Start using bulk food labels
When you need to store dry goods for longer than an afternoon, the original packaging can become suspect. What's with storing everything in paper bags, anyway? When you're ready to decant your cornmeal into something airtight for the long haul, reach for a Mason jar. Just snip out the salient part of the label, and trap it between the lid and ring of your two-piece lid to make your jars easy to organize. Cut it ½ inch or so larger than the lid to give yourself some material to actually trap.
Add under-cabinet organization ... but magnetic
The screwed-under-your-cabinet storage idea comes to us via RV and skoolie communities (those are people who live in school buses by choice, rather than to avoid truancy). Screw a lid to the underside of your kitchen cabinet, and you can twist on and store the matching Mason jar for space-saving organization. But a magnet tucked under the lid can also make the jar stick to the underside of your cabinets, if that underside is made of the right stuff ... if it's not, just glue some ferrous stainless steel under your uppers to magnetize it.
Make an easy-access vertical magnetic spice rack
If you're worried your jars of spices or whatever will get in the way of your countertop appliances, there are other — often unused — spaces available. YouTuber Erin Payne (@ErinPayneCreative) devised just such a lid by screwing a stainless steel sheet to her cabinets and sticking a magnet in her jar lids, a clever way to organize spices in a space-starved kitchen. Some notes: Not all stainless is magnetic, shaker tops are available for Mason jars (which also come in spice-protective amber), and make sure that the magnets or hot glue you use can safely touch the spices.

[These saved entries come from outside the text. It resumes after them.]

(** The bounds the packing loop guarantees, before centering. *)
Definition packedBounds (pw ph m : Q) (p : Placed) : Prop :=
  m <= pl_x p /\ pl_x p + pl_w p <= pw - m + 0.001 /\
  m <= pl_y p /\ pl_y p + pl_h p <= ph - m + 0.001.

Definition goodPage (pw ph m : Q) (pg : Page) : Prop :=
  Forall (packedBounds pw ph m) pg /\ ForallOrdPairs disjoint pg.

(** An entry of the open page lies above the current row, or in it left of
    the cursor and no taller than [rowHeight]. *)
Definition behindCursor (st : LayoutState) (p : Placed) : Prop :=
  pl_y p + pl_h p <= currentY st \/
  (pl_y p == currentY st /\ pl_x p + pl_w p <= currentX st /\ pl_h p <= rowHeight st).

Definition packInv (pw ph m : Q) (st : LayoutState) : Prop :=
  Forall (goodPage pw ph m) (pages st) /\ goodPage pw ph m (currentImages st) /\
  Forall (behindCursor st) (currentImages st) /\
  m <= currentX st /\ m <= currentY st /\ 0 <= rowHeight st.

(** A slot that fits the printable area. *)
Definition slotFits (pw ph m : Q) (e : Q * Q * bool) : Prop :=
  0 <= fst (fst e) /\ fst (fst e) <= pw - 2 * m /\
  0 <= snd (fst e) /\ snd (fst e) <= ph - 2 * m.

(** ** Unit helpers, [types.ts] *)


(** ** The image list of the [App] component *)

(** An entry created by [handleFileUpload]: one copy, size not yet known.
    The random [id] is taken as given. *)
Definition newImageFile (id : string) : ImageFile := mkImageFile id 1 0 0.

(** [handleFileUpload]: [None] when [e.target.files] is null. *)
Definition handleFileUpload (files : option (list string)) (prev : list ImageFile)
  : list ImageFile :=
  match files with
  | None => prev
  | Some ids => prev ++ map newImageFile ids
  end.

(** The [onload] updater: [p.id === img.id ? { ...p, width, height } : p]. *)
Definition setImageSize (id : string) (w h : Q) (prev : list ImageFile)
  : list ImageFile :=
  map (fun p => if String.eqb (img_id p) id
                then mkImageFile (img_id p) (copies p) w h else p) prev.

(** [removeImage]: [prev.filter(i => i.id !== id)]. *)
Definition removeImage (id : string) (prev : list ImageFile) : list ImageFile :=
  filter (fun i => negb (String.eqb (img_id i) id)) prev.

(** [updateCopies] with an integer [delta]:
    [copies: Math.max(1, img.copies + delta)]. *)
Definition updateCopies (id : string) (delta : Z) (prev : list ImageFile)
  : list ImageFile :=
  map (fun img => if String.eqb (img_id img) id
                  then mkImageFile (img_id img)
                         (Z.to_nat (Z.max 1 (Z.of_nat (copies img) + delta)))
                         (width img) (height img)
                  else img) prev.

(** The [useEffect] that keeps [previewPage] in range: the value of
    [previewPage] after it ran with [pages.length = n]. *)
Definition previewPageAfterEffect (previewPage n : nat) : nat :=
  if Nat.leb n previewPage && Nat.ltb 0 n then n - 1
  else if Nat.eqb n 0 then 0
  else previewPage.

(** ** [saveToPNG]: canvas size of one copy *)

Definition orientationEqb (a b : Orientation) : bool :=
  match a, b with
  | OAuto, OAuto | OPortrait, OPortrait | OLandscape, OLandscape => true
  | _, _ => false
  end.

Definition pngCanvasSize (settings : PrintSettings) (img : ImageFile) : Q * Q :=
  let targetSize := getTargetSize settings in
  let dpi := 300 in
  let pxW := mathRound ((fst targetSize / 2.54) * dpi) in
  let pxH := mathRound ((snd targetSize / 2.54) * dpi) in
  let isImgLandscape := Qltb (height img) (width img) in
  let o := orientation settings in
  if orientationEqb o OLandscape || (orientationEqb o OAuto && isImgLandscape) then
    (if Qltb pxW pxH then (pxH, pxW) else (pxW, pxH))
  else if orientationEqb o OPortrait || (orientationEqb o OAuto && negb isImgLandscape) then
    (if Qltb pxH pxW then (pxH, pxW) else (pxW, pxH))
  else (pxW, pxH).

(** ** The canvas transform of a rotated draw *)

(** [ctx.translate(cx, cy); ctx.rotate(Math.PI / 2); ctx.translate(-cx, -cy)]
    about the centre of the usable rectangle [u] (taken before the swap),
    as an exact quarter turn: a point [p] of the drawing maps to
    [c + R (p - c)] with [R (x, y) = (-y, x)]. *)
Definition ctxQuarterTurn (u : Rect) (p : Q * Q) : Q * Q :=
  let cx := rx u + rw u / 2 in
  let cy := ry u + rh u / 2 in
  (cx - (snd p - cy), cy + (fst p - cx)).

Protect your cupcake liners
Considering all the work your cupcake liners do to protect your muffin and cupcake pans from the corrupting influence of baked goods, isn't it time you put a little effort into protecting the liners themselves from being crushed in storage? Whether you have luxe tulip-shaped liners or basic kraft paper fluted cups that are indistinguishable from tiny coffee filters at a distance, no good comes from having to iron them before you bake. The solution: Store them (and many other crushable kitchen goods) in a Mason jar.
Assemble a lazy Susan utensil organizer
Lids? We don't need no stinkin' lids, at least not for this hack. Hot-glue some Mason jars to a lazy Susan and use them to keep your long-handled cooking implements (slotted spoons, un-slotted spoons, spatulas and turners, ladles, etc.) readily at hand as you cook. You can fancy up the assembly by wrapping the jars in rope or burlap, but we recommend a solid, hard surface that can be cleaned now and then, unless you live for the chance to clean tomato sauce off of a coil of sisal rope.